The revolutionary file-sharing application created by college student Shawn Fanning officially launched in June of 1999. By November, the file-sharing network had grown so popular that it had attracted the first of many peer-to-peer-focused lawsuits from the RIAA. And by the time the Pew Internet Project fielded its initial survey on music file-sharing in July 2000, nearly one in four adult internet users said they had downloaded music files, and most of them (54%) had used the Napster network to do so.

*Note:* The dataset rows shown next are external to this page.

Definition FleetStatus_value (s : FleetStatus.t) : string :=
  match s with
  | FleetStatus.SUCCEEDED => "SUCCEEDED"
  | FleetStatus.DEGRADED => "DEGRADED"
  | FleetStatus.ABORTED => "ABORTED"
  | FleetStatus.FAILED => "FAILED"
  end.

Module SeparationLevel.
Inductive t := CLEAR | WARNING | CRITICAL.
End SeparationLevel.
#[export] Instance SeparationLevel_eq_dec : EqDecision SeparationLevel.t.
Proof. solve_decision. Defined.

Definition SeparationLevel_value (s : SeparationLevel.t) : string :=
  match s with
  | SeparationLevel.CLEAR => "CLEAR"
  | SeparationLevel.WARNING => "WARNING"
  | SeparationLevel.CRITICAL => "CRITICAL"
  end.

Definition CROSSING_SEPARATION_POLICY_ID : string := "crossing-warning-hold-critical-abort-v2".
Definition GENERIC_SEPARATION_POLICY_ID : string := "warning-abort-later-vehicle-v1".
Definition LEADER_LOSS_POLICY_ID : string := "leader-loss-land-follower-v1".
Definition FOLLOWER_LOSS_POLICY_ID : string := "follower-loss-land-leader-v1".
Definition LEADER_FOLLOWER_TRACKING_POLICY_ID : string := "leader-follower-global-offset-v1".
Definition COORDINATION_INTERVENTION_BOUND_S : float := flit 25 100.
Definition CROSSING_RELEASE_MARGIN_M : float := flit 2 10.
Definition MAX_COORDINATION_OBSERVATIONS : Z := 2000.

Module FleetEvent.
Record t := mk {
  fleet_session_id : string;
  fleet_run_id : string;
  deployment_sha256 : string;
  sequence : Z;
  event_type : string;
  timestamp_monotonic_s : float;
  vehicle_id : option string;
  task_id : option string;
}.
End FleetEvent.

Definition FleetEvent_valid (e : FleetEvent.t) : bool :=
  is_identifier (FleetEvent.fleet_session_id e) && is_identifier (FleetEvent.fleet_run_id e)
  && is_sha256 (FleetEvent.deployment_sha256 e) && (1 <=? FleetEvent.sequence e)
  && is_identifier (FleetEvent.event_type e) && ge0 (FleetEvent.timestamp_monotonic_s e)
  && opt_ok is_identifier (FleetEvent.vehicle_id e)
  && opt_ok is_identifier (FleetEvent.task_id e).

Module SeparationObservation.
Record t := mk {
  fleet_session_id : string;
  fleet_run_id : string;
  first_vehicle_id : string;
  second_vehicle_id : string;
  distance_m : float;
  level : SeparationLevel.t;
  action : string;
  policy_id : string;
  first_source_clock_id : string;
  first_source_clock_epoch : Z;
  first_source_sequence : Z;
  second_source_clock_id : string;
  second_source_clock_epoch : Z;
  second_source_sequence : Z;
  intervention_latency_s : option float;
  timestamp_monotonic_s : float;
}.
End SeparationObservation.

Definition SeparationObservation_valid (o : SeparationObservation.t) : bool :=
  is_identifier (SeparationObservation.fleet_session_id o)
  && is_identifier (SeparationObservation.fleet_run_id o)
  && is_identifier (SeparationObservation.first_vehicle_id o)
  && is_identifier (SeparationObservation.second_vehicle_id o)
  && ge0 (SeparationObservation.distance_m o)
  && is_identifier (SeparationObservation.policy_id o)
  && is_identifier (SeparationObservation.first_source_clock_id o)
  && (0 <=? SeparationObservation.first_source_clock_epoch o)
  && (0 <=? SeparationObservation.first_source_sequence o)
  && is_identifier (SeparationObservation.second_source_clock_id o)
  && (0 <=? SeparationObservation.second_source_clock_epoch o)
  && (0 <=? SeparationObservation.second_source_sequence o)
  && opt_ok ge0 (SeparationObservation.intervention_latency_s o)
  && ge0 (SeparationObservation.timestamp_monotonic_s o).

Module LeaderFollowerObservation.
Record t := mk {
  fleet_session_id : string;
  fleet_run_id : string;
  leader_vehicle_id : string;
  follower_vehicle_id : string;
  expected_offset_m : Vector3;
  expected_follower_position_m : Vector3;
  observed_offset_m : Vector3;
  relative_velocity_m_s : Vector3;
  tracking_error_m : float;
  speed_error_m_s : float;
  separation_m : float;
  boundary_margin_m : float;
  leader_source_clock_id : string;
  leader_source_clock_epoch : Z;
  leader_source_sequence : Z;
  follower_source_clock_id : string;
  follower_source_clock_epoch : Z;
  follower_source_sequence : Z;
  timestamp_monotonic_s : float;
}.
End LeaderFollowerObservation.

Definition LeaderFollowerObservation_valid (o : LeaderFollowerObservation.t) : bool :=
  is_identifier (LeaderFollowerObservation.fleet_session_id o)
  && is_identifier (LeaderFollowerObservation.fleet_run_id o)
  && is_identifier (LeaderFollowerObservation.leader_vehicle_id o)
  && is_identifier (LeaderFollowerObservation.follower_vehicle_id o)
  && ge0 (LeaderFollowerObservation.tracking_error_m o)
  && ge0 (LeaderFollowerObservation.speed_error_m_s o)
  && ge0 (LeaderFollowerObservation.separation_m o)
  && ge0 (LeaderFollowerObservation.boundary_margin_m o)
  && is_identifier (LeaderFollowerObservation.leader_source_clock_id o)
  && (0 <=? LeaderFollowerObservation.leader_source_clock_epoch o)
  && (0 <=? LeaderFollowerObservation.leader_source_sequence o)
  && is_identifier (LeaderFollowerObservation.follower_source_clock_id o)
  && (0 <=? LeaderFollowerObservation.follower_source_clock_epoch o)
  && (0 <=? LeaderFollowerObservation.follower_source_sequence o)
  && ge0 (LeaderFollowerObservation.timestamp_monotonic_s o).

Module FleetChildResult.
Record t := mk {
  task_id : string;
  vehicle_id : string;
  lease_generation : Z;
  mission_result : MissionResult.t;
}.
End FleetChildResult.

Definition FleetChildResult_valid (r : FleetChildResult.t) : bool :=
  is_identifier (FleetChildResult.task_id r) && is_identifier (FleetChildResult.vehicle_id r)
  && (1 <=? FleetChildResult.lease_generation r).

Module FleetResult.
Record t := mk {
  fleet_session_id : string;
  fleet_run_id : string;
  fleet_identity_sha256 : string;
  deployment_sha256 : string;
  status : FleetStatus.t;
  reason_code : string;
  message : string;
  child_results : list FleetChildResult.t;
  tasks : list TaskRecord.t;
  minimum_separation_m : option float;
  warning_violations : Z;
  critical_violations : Z;
  separation_observations : list SeparationObservation.t;
  leader_follower_observations : list LeaderFollowerObservation.t;
  leader_loss_intervention_latency_s : option float;
  coordination_policy_ids : list string;
  events : list FleetEvent.t;
  normalized_trace : list json;
  normalized_outcome_sha256 : string;
  persistent_coverage : option PersistentCoverageResult.t;
  dock_snapshots : list DockSnapshot.t;
  metrics : option FleetMetricsReport.t;
  authority_transitions : list Receipt;
  deconfliction_plan_sha256 : option string;
  selected_deconfliction_strategy : option string;
  nominal_deconfliction_executed : option bool;
}.
End FleetResult.

Definition FleetResult_valid (r : FleetResult.t) : bool :=
  is_identifier (FleetResult.fleet_session_id r) && is_identifier (FleetResult.fleet_run_id r)
  && is_sha256 (FleetResult.fleet_identity_sha256 r) && is_sha256 (FleetResult.deployment_sha256 r)
  && is_identifier (FleetResult.reason_code r)
  && opt_ok ge0 (FleetResult.minimum_separation_m r)
  && (0 <=? FleetResult.warning_violations r) && (0 <=? FleetResult.critical_violations r)
  && opt_ok ge0 (FleetResult.leader_loss_intervention_latency_s r)
  && forallb is_identifier (FleetResult.coordination_policy_ids r)
  && is_sha256 (FleetResult.normalized_outcome_sha256 r)
  && opt_ok is_sha256 (FleetResult.deconfliction_plan_sha256 r)
  && opt_ok is_identifier (FleetResult.selected_deconfliction_strategy r).

(** ** The mission runner, as far as the coordinator sees it ([missions/runner.py])

    [_tasks] maps a run to the task of the event loop that executes it. *)

Module MissionRunner.
Record t := mk {
  _runs : dict MissionRunSnapshot.t;
  _cancel_events : dict bool;
  _tasks : dict nat;
  _authorities : dict Authority;
  _authority_receipts : dict (list Receipt);
}.
Definition set_runs (v : dict MissionRunSnapshot.t) (r : t) : t :=
  mk v (_cancel_events r) (_tasks r) (_authorities r) (_authority_receipts r).
Definition set_cancel_events (v : dict bool) (r : t) : t :=
  mk (_runs r) v (_tasks r) (_authorities r) (_authority_receipts r).
End MissionRunner.

Definition get_run (mission_run_id : string) (self : MissionRunner.t) :
    outcome MissionRunSnapshot.t :=
  some_or (CrazySwarmError INVALID_COMMAND ("unknown mission run: " +:+ mission_run_id))
    (dict_get mission_run_id (MissionRunner._runs self)).

Definition current_fleet_binding (mission_run_id : string) (self : MissionRunner.t) :
    outcome (option FleetCommandBinding.t) :=
  authority ← some_or (CrazySwarmError INVALID_STATE
                         ("mission run has no active command authority: " +:+ mission_run_id))
                (dict_get mission_run_id (MissionRunner._authorities self));
  Ret (MissionFleetAuthority._binding authority).

Definition authority_receipts (mission_run_id : string) (self : MissionRunner.t) : list Receipt :=
  match dict_get mission_run_id (MissionRunner._authorities self) with
  | Some authority => MissionFleetAuthority._receipts authority
  | None => default [] (dict_get mission_run_id (MissionRunner._authority_receipts self))
  end.

(** [snapshot.model_copy(update={"cancellation_requested": True})] *)
Definition set_cancellation_requested (s : MissionRunSnapshot.t) : MissionRunSnapshot.t :=
  match s with
  | MissionRunSnapshot.mk a1 a2 a3 a4 a5 a6 a7 a8 a9 a10 a11 a12 a13 a14 a15 a16 a17 a18 a19 a20
      a21 a22 a23 a24 a25 a26 a27 a28 a29 a30 a31 a32 a33 a34 a35 _ a37 a38 a39 a40 =>
      MissionRunSnapshot.mk a1 a2 a3 a4 a5 a6 a7 a8 a9 a10 a11 a12 a13 a14 a15 a16 a17 a18 a19 a20
        a21 a22 a23 a24 a25 a26 a27 a28 a29 a30 a31 a32 a33 a34 a35 true a37 a38 a39 a40
  end.

(** [cancel].  No section of the runner under its lock awaits anything, so the
    lock is free whenever a coroutine runs, and taking it does not suspend.  The
    caller is not the task of the run.  [Some task] says which task of the event
    loop is to be cancelled. *)
Definition cancel_run (mission_run_id : string) : M MissionRunner.t (option nat) :=
  self ← get;
  snapshot ← lift (get_run mission_run_id self);
  if is_some (MissionRunSnapshot.result snapshot)
     || MissionRunSnapshot.cancellation_requested snapshot
  then mret None
  else
    _ ← raise_if (negb (dict_mem mission_run_id (MissionRunner._cancel_events self))) KeyError;
    _ ← modify (fun self => MissionRunner.set_cancel_events
                  (dict_set mission_run_id true (MissionRunner._cancel_events self)) self);
    _ ← modify (fun self => MissionRunner.set_runs
                  (dict_set mission_run_id (set_cancellation_requested snapshot)
                     (MissionRunner._runs self)) self);
    mret (dict_get mission_run_id (MissionRunner._tasks self)).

The musical bacchanalia that consumers experienced at the height of Napster’s popularity prompted many industry observers to declare record labels obsolete long before sales figures had shown any serious decline. A New York Times article that ran during the summer of 2000 described the scenarios put forth by industry experts:
In the none-too-distant future, techno-visionaries declare, musicians will not need record labels. Instead, they will market and sell recordings directly to fans over the Internet. Even the labels that manage to hang on to their artists will find their sales eviscerated by piracy. With free music available on the Web via Napster and other song-trading services, only fools will pay for songs.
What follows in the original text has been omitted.